The supports for the two styles of gears were done at two heights. These were done as individual reliefs and then merged highest with the wood grained background.

Then it was a simple matter of tool pathing the various rules and sending them off to the MultiCam. Because this piece was rather small and relatively thin I used 40 lb Precision Board for the gears and the top layer. It is even stronger than 30 lb and should hold up well in transit.

In the next entry I'll show how this whole thing fits together. Stay tuned...


Monday, December 15, 2014

Golf sign start

We are slowly working our way through a big list of signs for Skallywag Bay. The next major sign on the list is for the adventure golf. The routed signs are actually the smaller portion of the project. Just the same the main sign was both challenging and fun.

The first task was to commit the design to vectors.

I then opened the sandblasted redwood bitmap in PhotoShop and used the warp tool to bend it to the shape of the sign. 

The spindles/handles of the ships wheel were created using the dome tool.

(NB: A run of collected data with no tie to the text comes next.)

(** X4: assertVersion returns normally exactly when its argument is an
    integer or a string and semver.satisfies accepts the host version for
    the range asked for (the caret range of the integer, or the string). *)
Theorem assertVersion_returns_iff (range : value) (h : Host) :
  result_of (assertVersion range) h = Returned tt
  <-> exists r : string,
        required_range range = Some r /\
        semver_satisfies (pkgJson_version (service h)) r true = true.
Proof.
  unfold result_of. destruct (malformed_range range) eqn:Hm.
  - rewrite (assertVersion_malformed range h Hm). simpl. split.
    + discriminate.
    + intros (r & Hr & _).
      destruct range as [| | b | n | r' | f | l | o]; try discriminate.
      simpl in Hm, Hr. apply negb_true_iff in Hm. rewrite Hm in Hr.
      discriminate.
  - destruct range as [| | b | n | r' | f | l | o]; try discriminate.
    + simpl in Hm. apply negb_false_iff in Hm.
      rewrite (assertVersion_integer n h Hm), assertVersion_string.
      simpl. rewrite Hm.
      destruct (semver_satisfies _ _ _) eqn:Hs; simpl; split.
      * intros _. eexists. split; [reflexivity | exact Hs].
      * reflexivity.
      * discriminate.
      * intros (r & [= <-] & Hr). congruence.
    + rewrite assertVersion_string. simpl.
      destruct (semver_satisfies _ _ _) eqn:Hs; simpl; split.
      * intros _. eexists. split; [reflexivity | exact Hs].
      * reflexivity.
      * discriminate.
      * intros (r & [= <-] & Hr). congruence.
Qed.

(** X5: what assertVersion does depends on the host only through the
    version in its package.json: on two hosts of the same version the same
    argument gives the same result, whatever else the hosts hold. *)
Theorem assertVersion_reads_version_only (range : value) (h1 h2 : Host) :
  pkgJson_version (service h1) = pkgJson_version (service h2) ->
  result_of (assertVersion range) h1 = result_of (assertVersion range) h2.
Proof.
  intros Hv. unfold result_of. destruct (malformed_range range) eqn:Hm.
  - now rewrite !assertVersion_malformed.
  - destruct range as [| | b | n | r | f | l | o]; try discriminate.
    + simpl in Hm. apply negb_false_iff in Hm.
      rewrite !(assertVersion_integer n _ Hm), !assertVersion_string, Hv.
      now destruct (semver_satisfies _ _ _).
    + rewrite !assertVersion_string, Hv.
      now destruct (semver_satisfies _ _ _).
Qed.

The rim of the wheel was next, once again using the dome tool but fairly flat.

The last step of the wheel was the flat center piece.

I then merged all the pieces of the wheel together. After the rest of the sign vectors were built I would adjust the height to make sure it wasn't higher than the sign board.

The sign board was the next piece to be created as flat relief.

The warped woodgrain bitmap was imported and applied to the flat board relief.

At this point I merged the wheel and the sign board onto a zero height flat relief. I then duplicated the relief and flipped the copy. This would be routed to form the back of the sign.

The front section of the sign then would get the lettering, starting with the letting outline. This outline was built as a separate relief. I next would position those reliefs over the woodgrain merge them with the sign board.

The main lettering was created using the bevel tool.

The smaller lettering was created using the dome tool.

With the last of the lettering in place I could then tool path the file and send it off to the MultiCam. As usual the pieces would be cut from 30 lb Precision Board. I set the machine in motion and went on to the other work.

Tomorrow morning it will be ready to glue up.